## [Task goal]
Somewhere below is a line with "(** [registerAsk], with" and, later, a line with "Definition consume (r"; repeat those two lines and all the lines between them, exactly as they are.

Collected data entries:

◆ ◆ ◆ ◆ ◆ ◆ ◆

(* ===== verification/Asks.v ===== *)
(** * Approvals

    [engine/agent/permission.go] and the approval controls of [loop.go]: the registry
    that hands a verdict to the call that waits for it, the router that carries the
    verdicts for the asks of children, and the retraction of asks nobody answers
    ([retractAsksVia], [sealWithFinal] and [emitAccepted] of [childregistry.go]).  The
    resolution of a child's ask without a person is in [Reviews].

    Each critical section is one step, and steps of different goroutines come in any
    order.  A channel is its buffer; a sender that has left the lock and has not sent
    yet is an entry of [arSending].  A send to the stream may be given up. *)

From S2P Require Import Prelude Fence Json Evaluator Shell Conversation Session Dispatch.

(** ** Resolutions *)

(** [ApprovalResolution]; the empty kind is [None]. *)
Record ApprovalResolution := mkResolution {
  resAskID : gostr; resReviewID : gostr; resKind : option GuardrailApprovalKind; resVerdict : ApprovalVerdict
}.

Inductive ApprovalError :=
  | ErrApprovalNotPending | ErrApprovalIntentMismatch | ErrApprovalUnsupported | ErrApprovalGrantIneligible | ErrApprovalNeedsReview.
#[global] Instance ApprovalError_eq_dec : EqDecision ApprovalError.
Proof. solve_decision. Defined.

Inductive AskResolution := AskResolutionNotPending | AskResolutionResolved | AskResolutionPlanOriginated | AskResolutionNotPlan.
#[global] Instance AskResolution_eq_dec : EqDecision AskResolution.
Proof. solve_decision. Defined.

#[global] Instance GuardrailApprovalKind_eq_dec : EqDecision GuardrailApprovalKind.
Proof. solve_decision. Defined.
#[global] Instance ApprovalOrigin_eq_dec : EqDecision ApprovalOrigin.
Proof. solve_decision. Defined.

Definition validateApprovalResolution (F : Format) (ask : PendingAsk) (res : ApprovalResolution) (requireAck : bool) : option ApprovalError :=
  if negb (validApprovalVerdict (resVerdict res)) then Some ErrApprovalGrantIneligible
  else match validatePendingApproval F ask with
  | Some _ => Some ErrApprovalUnsupported
  | None =>
      if negb (AskID ask =s resAskID res) then Some ErrApprovalIntentMismatch
      else match AskGuardrail ask with
      | None => if negb (resReviewID res =s []) || negb (resKind res =s None) then Some ErrApprovalIntentMismatch else None
      | Some g =>
          if (GKind g =s GuardrailApprovalResultRelease) && (resVerdict res =s VerdictAllowAlways) then Some ErrApprovalGrantIneligible
          else if requireAck || negb (resReviewID res =s []) || negb (resKind res =s None) then
            if negb (resReviewID res =s ReviewID g) || negb (resKind res =s Some (GKind g)) then Some ErrApprovalIntentMismatch else None
          else None
      end
  end.

(** ** The registry of asks *)

Record askRegistry := mkAsks {
  arPending : gmap gostr nat;
  arScopes : gmap gostr PendingAsk;
  arChans : list (list approval);
  arSending : list (nat * approval)
}.

Definition newAskRegistry : askRegistry := mkAsks ∅ ∅ [] [].

(** [registerAsk], with the channel it returns. *)
Definition registerAsk (r : askRegistry) (ask : PendingAsk) : askRegistry * nat :=
  let ch := length (arChans r) in
  (mkAsks (<[AskID ask := ch]> (arPending r)) (<[AskID ask := ask]> (arScopes r)) (arChans r ++ [[]]) (arSending r), ch).

(** The entry is removed under the lock; the send comes after it. *)
Definition consume (r : askRegistry) (askID : gostr) (ch : nat) (a : approval) : askRegistry :=
  mkAsks (delete askID (arPending r)) (delete askID (arScopes r)) (arChans r) (arSending r ++ [(ch, a)]).

Definition zeroAsk : PendingAsk := mkAsk [] [] [] [] [] None ApprovalOriginUnknown AskProvenanceUnknown.

Definition resolveOrdinary (r : askRegistry) (askID : gostr) (v : ApprovalVerdict) : askRegistry * AskResolution :=
  match arPending r !! askID with
  | None => (r, AskResolutionNotPending)
  | Some ch =>
      if negb (AskOrigin (default zeroAsk (arScopes r !! askID)) =s ApprovalOriginPermission) then (r, AskResolutionPlanOriginated)
      else (consume r askID ch (mkApproval v []), AskResolutionResolved)
  end.

Definition resolvePlan (r : askRegistry) (askID : gostr) (v : ApprovalVerdict) : askRegistry * AskResolution :=
  match arPending r !! askID with
  | None => (r, AskResolutionNotPending)
  | Some ch =>
      let ask := default zeroAsk (arScopes r !! askID) in
      if negb (AskOrigin ask =s ApprovalOriginPlan) || match AskGuardrail ask with Some _ => true | None => false end
      then (r, AskResolutionNotPlan)
      else (consume r askID ch (mkApproval v []), AskResolutionResolved)
  end.

Definition resolveChecked (r : askRegistry) (askID : gostr) (a : approval) (check : PendingAsk → option ApprovalError)
    : askRegistry * option ApprovalError :=
  match arPending r !! askID with
  | None => (r, Some ErrApprovalNotPending)
  | Some ch =>
      match check (default zeroAsk (arScopes r !! askID)) with
      | Some e => (r, Some e)
      | None => (consume r askID ch a, None)
      end
  end.

Definition resolveWith (r : askRegistry) (askID : gostr) (a : approval) : askRegistry := (resolveChecked r askID a (λ _, None)).1.

Definition discard (r : askRegistry) (askID : gostr) : askRegistry * bool :=
  match arPending r !! askID with
  | None => (r, false)
  | Some _ => (mkAsks (delete askID (arPending r)) (delete askID (arScopes r)) (arChans r) (arSending r), true)
  end.

(** The approval controls of a run without children. *)
Definition resolveApprovalOwn (F : Format) (r : askRegistry) (res : ApprovalResolution) : askRegistry * option ApprovalError :=
  resolveChecked r (resAskID res) (mkApproval (resVerdict res) []) (λ ask, validateApprovalResolution F ask res true).

Definition approveOwn (F : Format) (r : askRegistry) (askID : gostr) (v : ApprovalVerdict) : askRegistry * option ApprovalError :=
  resolveChecked r askID (mkApproval v []) (λ ask,
    match AskGuardrail ask with
    | Some (mkGuardrail _ GuardrailApprovalResultRelease _ _ _) => Some ErrApprovalNeedsReview
    | _ => validateApprovalResolution F ask (mkResolution askID [] None v) false
    end).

◆ ◆ ◆ ◆ ◆ ◆ ◆

## [Answer]
(** [registerAsk], with the channel it returns. *)
Definition registerAsk (r : askRegistry) (ask : PendingAsk) : askRegistry * nat :=
  let ch := length (arChans r) in
  (mkAsks (<[AskID ask := ch]> (arPending r)) (<[AskID ask := ask]> (arScopes r)) (arChans r ++ [[]]) (arSending r), ch).

(** The entry is removed under the lock; the send comes after it. *)
Definition consume (r : askRegistry) (askID : gostr) (ch : nat) (a : approval) : askRegistry :=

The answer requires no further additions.